Segment Open

Definition rb_erase_color (fuel : nat) (node parent : Z) : Cmd (rb_state N) unit :=
  let* node := erase_loop fuel node parent in
  if node =? 0 then ret tt else write_node node (rb_set_color Black).
End Operations.

(** ** Trees and contexts

    The heap represents a tree of addresses; a context is the path from a subtree
    to the root, innermost frame first. *)
Inductive tree : Type := E | T (c : color) (l : tree) (x : Z) (r : tree).
Definition addr (t : tree) : Z := match t with E => 0 | T _ _ x _ => x end.
Fixpoint elems (t : tree) : list Z := match t with E => [] | T _ l x r => elems l ++ x :: elems r end.

(** [t] on side [d]. *)
Definition bin (d : side) (c : color) (t : tree) (x : Z) (u : tree) : tree :=
  match d with L => T c t x u | R => T c u x t end.
Record frame : Type := Frame { f_side : side; f_color : color; f_addr : Z; f_sibling : tree }.
Fixpoint plug (k : list frame) (t : tree) : tree :=
  match k with [] => t | Frame d c x u :: k => plug k (bin d c t x u) end.
Definition top (k : list frame) : Z := match k with [] => 0 | f :: _ => f_addr f end.
Fixpoint frame_elems (k : list frame) : list Z :=
  match k with [] => [] | Frame _ _ x u :: k => x :: elems u ++ frame_elems k end.

(** The cell with child [t] on side [d]. *)
Definition bin_cell (d : side) (c : color) (p t u : Z) : cell := match d with L => Cell c p t u | R => Cell c p u t end.
Fixpoint rep (a : gmap Z cell) (p : Z) (t : tree) : Prop :=
  match t with
  | E => True
  | T c l x r => a !! x = Some (Cell c p (addr l) (addr r)) /\ rep a x l /\ rep a x r
  end.
Fixpoint rep_ctx (a : gmap Z cell) (k : list frame) (t : Z) : Prop :=
  match k with
  | [] => True
  | Frame d c x u :: k => a !! x = Some (bin_cell d c (top k) t (addr u)) /\ rep a x u /\ rep_ctx a k x
  end.

Lemma addr_bin d c t x u : addr (bin d c t x u) = x.
Proof. by destruct d. Qed.
Lemma bin_not_E d c t x u : bin d c t x u <> E.
Proof. by destruct d. Qed.

Lemma rep_bin a p d c t x u :
  rep a p (bin d c t x u) <-> a !! x = Some (bin_cell d c p (addr t) (addr u)) /\ rep a x t /\ rep a x u.
Proof. destruct d; simpl; tauto. Qed.

Lemma rep_plug a k : forall t, rep a 0 (plug k t) <-> rep_ctx a k (addr t) /\ rep a (top k) t.
Proof.
  induction k as [|[d c x u] k IH]; intros t; simpl; [tauto|].
  rewrite IH, addr_bin, rep_bin. tauto.
Qed.

Lemma elems_bin d c t x u : elems (bin d c t x u) ≡ₚ x :: elems t ++ elems u.
Proof. destruct d; simpl; by rewrite <- Permutation_middle, 1?(Permutation_app_comm (elems u)). Qed.

Lemma elems_plug_perm k : forall t, elems (plug k t) ≡ₚ elems t ++ frame_elems k.
Proof.
  induction k as [|[d c x u] k IH]; intros t; simpl; [by rewrite app_nil_r|].
  rewrite IH, elems_bin. simpl. rewrite <- Permutation_middle. by rewrite app_assoc.
Qed.

Lemma elems_plug k : forall t t', elems t = elems t' -> elems (plug k t) = elems (plug k t').
Proof.
  induction k as [|[d c x u] k IH]; intros t t' H; simpl; [done|]. apply IH. destruct d; simpl; by rewrite H.
Qed.

Lemma rep_frame a a' t : forall p, (forall y, y ∈ elems t -> a' !! y = a !! y) -> rep a p t -> rep a' p t.
Proof.
  induction t as [|c l IHl x r IHr]; intros p H; simpl; [done|]. intros (Hx & Hl & Hr). split_and!.
  - rewrite H; [done|]. simpl. set_solver.
  - apply IHl; [|done]. intros y Hy. apply H. simpl. set_solver.
  - apply IHr; [|done]. intros y Hy. apply H. simpl. set_solver.
Qed.

Lemma rep_ctx_frame a a' k : forall t, (forall y, y ∈ frame_elems k -> a' !! y = a !! y) -> rep_ctx a k t -> rep_ctx a' k t.
Proof.
  induction k as [|[d c x u] k IH]; intros t H; simpl in *; [done|]. intros (Hx & Hu & Hk). split_and!.
  - rewrite H; [done|]. set_solver.
  - apply (rep_frame a); [|done]. intros y Hy. apply H. set_solver.
  - apply IH; [|done]. intros y Hy. apply H. set_solver.
Qed.

(** The heap [a] with root [r] represents [t]. *)
Definition heap_tree (a : gmap Z cell) (r : Z) (t : tree) : Prop :=
  r = addr t /\ rep a 0 t /\ NoDup (elems t) /\ Forall (fun p => aligned p /\ p <> 0) (elems t).

(** ** Heap updates of a rotation *)
Definition adopt (t : tree) (x : Z) (a : gmap Z cell) : gmap Z cell :=
  match t with E => a | T _ _ y _ => alter (cell_parent x) y a end.
Definition relink (k : list frame) (x : Z) (a : gmap Z cell) : gmap Z cell :=
  match k with [] => a | Frame d _ y _ :: _ => alter (cell_child d x) y a end.
Definition rotated (d : side) (k : list frame) (x y : Z) (inner : tree) (a : gmap Z cell) : gmap Z cell :=
  alter (cell_parent y) x (relink k y (alter (cell_parent (top k)) y (alter (cell_child d x) y
    (adopt inner x (alter (cell_child (flip d) (addr inner)) x a))))).

Lemma adopt_ne t x y a : y ∉ elems t -> adopt t x a !! y = a !! y.
Proof. destruct t as [|c l z r]; simpl; [done|]. intros H. apply lookup_alter_ne. set_solver. Qed.

Lemma rep_adopt a p x t : NoDup (elems t) -> rep a p t -> rep (adopt t x a) x t.
Proof.
  destruct t as [|c l y r]; simpl; [done|]. intros Hnd (Hy & Hl & Hr).
  apply NoDup_app in Hnd as (_ & Hd & Hnd). apply NoDup_cons in Hnd as [Hyr _]. split_and!.
  - by rewrite lookup_alter_eq, Hy.
  - apply (rep_frame a); [|done]. intros z Hz. apply lookup_alter_ne. intros ->. apply (Hd z Hz). set_solver.
  - apply (rep_frame a); [|done]. intros z Hz. apply lookup_alter_ne. intros ->. done.
Qed.

Lemma relink_ne k x y a : y ∉ frame_elems k -> relink k x a !! y = a !! y.
Proof. destruct k as [|[d c z u] k]; simpl; [done|]. intros H. apply lookup_alter_ne. set_solver. Qed.

Lemma rep_relink a k x y : NoDup (frame_elems k) -> rep_ctx a k x -> rep_ctx (relink k y a) k y.
Proof.
  destruct k as [|[d c z u] k]; simpl; [done|]. intros Hnd (Hz & Hu & Hk).
  apply NoDup_cons in Hnd as [Hz' Hnd]. split_and!.
  - rewrite lookup_alter_eq, Hz. by destruct d.
  - apply (rep_frame a); [|done]. intros v Hv. apply lookup_alter_ne. set_solver.
  - apply (rep_ctx_frame a); [|done]. intros v Hv. apply lookup_alter_ne. set_solver.
Qed.

Lemma addr_plug f k t t' : addr (plug (f :: k) t) = addr (plug (f :: k) t').
Proof.
  revert f t t'. induction k as [|g k IH]; intros [d c x u] t t'; simpl; [by rewrite !addr_bin|].
  apply (IH g).
Qed.

Lemma elems_rotate d cx cy cx' cy' A x B y C :
  elems (bin d cx A x (bin d cy B y C)) = elems (bin d cy' (bin d cx' A x B) y C).
Proof. destruct d; simpl; by rewrite <- !app_assoc. Qed.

Segment Closed

None of the records may be omitted; each is to be printed exactly.

Definition rb_erase_color (fuel : nat) (node parent : Z) : Cmd (rb_state N) unit :=
  let* node := erase_loop fuel node parent in
  if node =? 0 then ret tt else write_node node (rb_set_color Black).
End Operations.

(** ** Trees and contexts

    The heap represents a tree of addresses; a context is the path from a subtree
    to the root, innermost frame first. *)
Inductive tree : Type := E | T (c : color) (l : tree) (x : Z) (r : tree).
Definition addr (t : tree) : Z := match t with E => 0 | T _ _ x _ => x end.
Fixpoint elems (t : tree) : list Z := match t with E => [] | T _ l x r => elems l ++ x :: elems r end.

(** [t] on side [d]. *)
Definition bin (d : side) (c : color) (t : tree) (x : Z) (u : tree) : tree :=
  match d with L => T c t x u | R => T c u x t end.
Record frame : Type := Frame { f_side : side; f_color : color; f_addr : Z; f_sibling : tree }.
Fixpoint plug (k : list frame) (t : tree) : tree :=
  match k with [] => t | Frame d c x u :: k => plug k (bin d c t x u) end.
Definition top (k : list frame) : Z := match k with [] => 0 | f :: _ => f_addr f end.
Fixpoint frame_elems (k : list frame) : list Z :=
  match k with [] => [] | Frame _ _ x u :: k => x :: elems u ++ frame_elems k end.

(** The cell with child [t] on side [d]. *)
Definition bin_cell (d : side) (c : color) (p t u : Z) : cell := match d with L => Cell c p t u | R => Cell c p u t end.
Fixpoint rep (a : gmap Z cell) (p : Z) (t : tree) : Prop :=
  match t with
  | E => True
  | T c l x r => a !! x = Some (Cell c p (addr l) (addr r)) /\ rep a x l /\ rep a x r
  end.
Fixpoint rep_ctx (a : gmap Z cell) (k : list frame) (t : Z) : Prop :=
  match k with
  | [] => True
  | Frame d c x u :: k => a !! x = Some (bin_cell d c (top k) t (addr u)) /\ rep a x u /\ rep_ctx a k x
  end.

Lemma addr_bin d c t x u : addr (bin d c t x u) = x.
Proof. by destruct d. Qed.
Lemma bin_not_E d c t x u : bin d c t x u <> E.
Proof. by destruct d. Qed.

Lemma rep_bin a p d c t x u :
  rep a p (bin d c t x u) <-> a !! x = Some (bin_cell d c p (addr t) (addr u)) /\ rep a x t /\ rep a x u.
Proof. destruct d; simpl; tauto. Qed.

Lemma rep_plug a k : forall t, rep a 0 (plug k t) <-> rep_ctx a k (addr t) /\ rep a (top k) t.
Proof.
  induction k as [|[d c x u] k IH]; intros t; simpl; [tauto|].
  rewrite IH, addr_bin, rep_bin. tauto.
Qed.

Lemma elems_bin d c t x u : elems (bin d c t x u) ≡ₚ x :: elems t ++ elems u.
Proof. destruct d; simpl; by rewrite <- Permutation_middle, 1?(Permutation_app_comm (elems u)). Qed.

Lemma elems_plug_perm k : forall t, elems (plug k t) ≡ₚ elems t ++ frame_elems k.
Proof.
  induction k as [|[d c x u] k IH]; intros t; simpl; [by rewrite app_nil_r|].
  rewrite IH, elems_bin. simpl. rewrite <- Permutation_middle. by rewrite app_assoc.
Qed.

Lemma elems_plug k : forall t t', elems t = elems t' -> elems (plug k t) = elems (plug k t').
Proof.
  induction k as [|[d c x u] k IH]; intros t t' H; simpl; [done|]. apply IH. destruct d; simpl; by rewrite H.
Qed.

Lemma rep_frame a a' t : forall p, (forall y, y ∈ elems t -> a' !! y = a !! y) -> rep a p t -> rep a' p t.
Proof.
  induction t as [|c l IHl x r IHr]; intros p H; simpl; [done|]. intros (Hx & Hl & Hr). split_and!.
  - rewrite H; [done|]. simpl. set_solver.
  - apply IHl; [|done]. intros y Hy. apply H. simpl. set_solver.
  - apply IHr; [|done]. intros y Hy. apply H. simpl. set_solver.
Qed.

Lemma rep_ctx_frame a a' k : forall t, (forall y, y ∈ frame_elems k -> a' !! y = a !! y) -> rep_ctx a k t -> rep_ctx a' k t.
Proof.
  induction k as [|[d c x u] k IH]; intros t H; simpl in *; [done|]. intros (Hx & Hu & Hk). split_and!.
  - rewrite H; [done|]. set_solver.
  - apply (rep_frame a); [|done]. intros y Hy. apply H. set_solver.
  - apply IH; [|done]. intros y Hy. apply H. set_solver.
Qed.

(** The heap [a] with root [r] represents [t]. *)
Definition heap_tree (a : gmap Z cell) (r : Z) (t : tree) : Prop :=
  r = addr t /\ rep a 0 t /\ NoDup (elems t) /\ Forall (fun p => aligned p /\ p <> 0) (elems t).

(** ** Heap updates of a rotation *)
Definition adopt (t : tree) (x : Z) (a : gmap Z cell) : gmap Z cell :=
  match t with E => a | T _ _ y _ => alter (cell_parent x) y a end.
Definition relink (k : list frame) (x : Z) (a : gmap Z cell) : gmap Z cell :=
  match k with [] => a | Frame d _ y _ :: _ => alter (cell_child d x) y a end.
Definition rotated (d : side) (k : list frame) (x y : Z) (inner : tree) (a : gmap Z cell) : gmap Z cell :=
  alter (cell_parent y) x (relink k y (alter (cell_parent (top k)) y (alter (cell_child d x) y
    (adopt inner x (alter (cell_child (flip d) (addr inner)) x a))))).

Lemma adopt_ne t x y a : y ∉ elems t -> adopt t x a !! y = a !! y.
Proof. destruct t as [|c l z r]; simpl; [done|]. intros H. apply lookup_alter_ne. set_solver. Qed.

Lemma rep_adopt a p x t : NoDup (elems t) -> rep a p t -> rep (adopt t x a) x t.
Proof.
  destruct t as [|c l y r]; simpl; [done|]. intros Hnd (Hy & Hl & Hr).
  apply NoDup_app in Hnd as (_ & Hd & Hnd). apply NoDup_cons in Hnd as [Hyr _]. split_and!.
  - by rewrite lookup_alter_eq, Hy.
  - apply (rep_frame a); [|done]. intros z Hz. apply lookup_alter_ne. intros ->. apply (Hd z Hz). set_solver.
  - apply (rep_frame a); [|done]. intros z Hz. apply lookup_alter_ne. intros ->. done.
Qed.

Lemma relink_ne k x y a : y ∉ frame_elems k -> relink k x a !! y = a !! y.
Proof. destruct k as [|[d c z u] k]; simpl; [done|]. intros H. apply lookup_alter_ne. set_solver. Qed.

Lemma rep_relink a k x y : NoDup (frame_elems k) -> rep_ctx a k x -> rep_ctx (relink k y a) k y.
Proof.
  destruct k as [|[d c z u] k]; simpl; [done|]. intros Hnd (Hz & Hu & Hk).
  apply NoDup_cons in Hnd as [Hz' Hnd]. split_and!.
  - rewrite lookup_alter_eq, Hz. by destruct d.
  - apply (rep_frame a); [|done]. intros v Hv. apply lookup_alter_ne. set_solver.
  - apply (rep_ctx_frame a); [|done]. intros v Hv. apply lookup_alter_ne. set_solver.
Qed.

Lemma addr_plug f k t t' : addr (plug (f :: k) t) = addr (plug (f :: k) t').
Proof.
  revert f t t'. induction k as [|g k IH]; intros [d c x u] t t'; simpl; [by rewrite !addr_bin|].
  apply (IH g).
Qed.

Lemma elems_rotate d cx cy cx' cy' A x B y C :
  elems (bin d cx A x (bin d cy B y C)) = elems (bin d cy' (bin d cx' A x B) y C).
Proof. destruct d; simpl; by rewrite <- !app_assoc. Qed.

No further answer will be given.